People still want books; I've got the numbers to prove it.
Ann Patchett, The Care and Feeding of the Independent Bookstore

Ann Patchett and friend at Parnassus Books
Ann Patchett is talking about the sales figures at Parnassus, the bookstore she co-owns in Nashville, Tenn. She wrote those words in 2012, but I suspect they remain true and are probably more true now than they were then. People do want books, actual books, and they are willing to pay for them, full price even, at actual bookstores staffed by someone who actually knows something about books.
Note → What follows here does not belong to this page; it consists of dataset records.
(** * Unified payments API: gateway adapters and gateway factory

    A shallow embedding of the adapter layer of the unified payments
    service ([BaseGatewayAdapter], [StripeAdapter], [PaystackAdapter]) and of
    its [GatewayFactory], followed by the properties the written
    specification states about them.

    Modelling conventions.
    - JavaScript numbers are IEEE-754 binary64 values: the kernel's primitive
      [float], so [amount * 100] is the very multiplication the program runs.
    - An object property that may be absent is an [option]; [None] stands for
      [undefined].  Request and provider records carry the fields the source
      reads, with the types the API documents for them.
    - A string is the sequence of bytes of its UTF-8 text.  On a string of
      ASCII characters [toLowerCase] and [toUpperCase] are computed; on any
      other string they are the engine's Unicode case mappings, which the
      [Runtime] supplies uninterpreted, as it does the conversion of a value
      that is not a string to a string.
    - The clock, the random source, the provider transports and the
      cryptographic library are oracles gathered in a [Runtime] record; every
      use is threaded through a [World] that counts the readings and logs the
      transport and cryptographic calls in the order they are made.
    - A request body handed to [fetch] is kept as the structured payload
      whose JSON text is posted; an envelope's [timestamp] is the clock
      reading whose ISO rendering the program stores.
    - [async] methods are run to completion: a rejected promise is the
      completion [Throw], a fulfilled one is [Normal]. *)

From Stdlib Require Import ZArith NArith PrimFloat Ascii.
From stdpp Require Import gmap strings list pretty.
(** * netsort: a shallow embedding of [netsort.go]

    The program is one node of a distributed sort.  Every node reads a
    shard of 100-byte records, routes each record to the node that owns
    the leading bits of its key, receives the records routed to it by
    its peers, and writes its own key range in sorted order.

    The development follows the source file top to bottom:
    - [Codec]: the [Record] struct, the 101-byte wire frame, the model
      of byte streams with short reads, and [receiveData];
    - [Partition]: [msb] and the [keyToServer] shift of [main];
    - [Dispatch]: the read-and-route loop of [main] and the terminator
      loop that follows it;
    - [Merge]: the final [sort.Slice] and the output loop;
    - [Barrier]: the goroutines [acceptConnections], [receiveData],
      [collectReceivedData] and the [waitGroup], as an interleaving
      step relation. *)

From Stdlib Require Import ZArith Lia Bool.
From Stdlib Require Import Strings.Byte.
From Stdlib Require Import Sorting.Permutation Sorting.Sorted.
From stdpp Require Import base list sorting strings gmap.

#[local] Open Scope nat_scope.

(** ** Outcomes

    A Go function of this program either returns, or ends the process
    through [log.Fatalf] ([checkErrorAndExit]), or panics at run time
    (index out of range, negative shift count).  Loops of the source are
    fuelled recursions here; [OutOfFuel] is the fourth outcome and the
    totality lemmas show that the entry points never produce it. *)

Inductive outcome (A : Type) : Type :=
| Ok (a : A)
| Fatal
| Panic
| OutOfFuel.

Arguments Ok {A} a.
Arguments Fatal {A}.
Arguments Panic {A}.
Arguments OutOfFuel {A}.

#[global] Instance outcome_ret : MRet outcome := fun A a => Ok a.

#[global] Instance outcome_bind : MBind outcome := fun A B k m =>
  match m with
  | Ok a => k a
  | Fatal => Fatal
  | Panic => Panic
  | OutOfFuel => OutOfFuel
  end.

#[global] Instance outcome_eq_dec {A} `{EqDecision A} : EqDecision (outcome A).
Proof. solve_decision. Defined.

(** ** Record codec *)

Module Codec.

(** [type Record struct { Key [10]byte; Value [90]byte }].  The arrays
    are lists here; [wf_Record] states the two lengths that the Go type
    fixes. *)
Record Rec : Type := mkRecord { Key : list byte; Value : list byte }.

Definition wf_Record (r : Rec) : Prop :=
  length (Key r) = 10 /\ length (Value r) = 90.

(** [var key [10]byte]: a zeroed array. *)
Definition zero_array (n : nat) : list byte := replicate n x00.

(** [copy(dst, src)]: the first [min (len dst) (len src)] elements of
    [dst] are overwritten. *)
Definition copy (dst src : list byte) : list byte :=
  take (length dst) src ++ drop (length src) dst.

(** [data[lo:hi]]. *)
Definition slice (lo hi : nat) (data : list byte) : list byte :=
  take (hi - lo) (drop lo data).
Let's look at each of those three points:

1. Actual books

Just a few years ago it seemed that e-books read on Kindles, Nooks, phones, iPads, laptops and other electronic gear were the wave of the future. I own a Nook, but I haven't even turned it on in at least five years. I much prefer the feel of a real book in my hands. With a real book it is easier to take notes  and then go back to an important place in the text. So many other people seem to feel the same way. I've read that sales of e-books have been dropping, and I am not surprised. Real readers like real books.

2. Actual bookstores.

In the article Patchett wrote for The Atlantic Monthly, reprinted in The Care and Feeding of the Independent Bookstore, she mentions a Barnes and Noble, a Books-a-Million, a Costco and a Target that existed in Nashville at the time she and a friend opened Parnassus. Each sold a lot of books, but she asks if they counted as bookstores. "Not to me, no, they don't, and they don't count to any other book-buying Nashvillians with whom I am acquainted." Amazon doesn't county either. Why not? That probably has to do with ...

3. A staff that actually knows something about books.

I have met clerks at Barnes and Noble who struck me as professionals, but most of them seem to come and go like servers at Applebees, viewing the job as a steppingstone to something better. Sometimes they ask if they can help me find something, but usually I feel that I could better help them.

I like going into a bookstore, or a restaurant, and seeing a familiar face. I like having a little conversation about books, especially those I am thinking of buying. I can still remember a conversation I had with a clerk at Parnassus about the Norman Rockwell biography I purchased there.

Independent bookstores remain few, and if a city, even a large city such as Nashville, has even one, it is a fortunate community. But now, like Ann Patchett, I believe they have a future. A few years ago I wasn't so sure.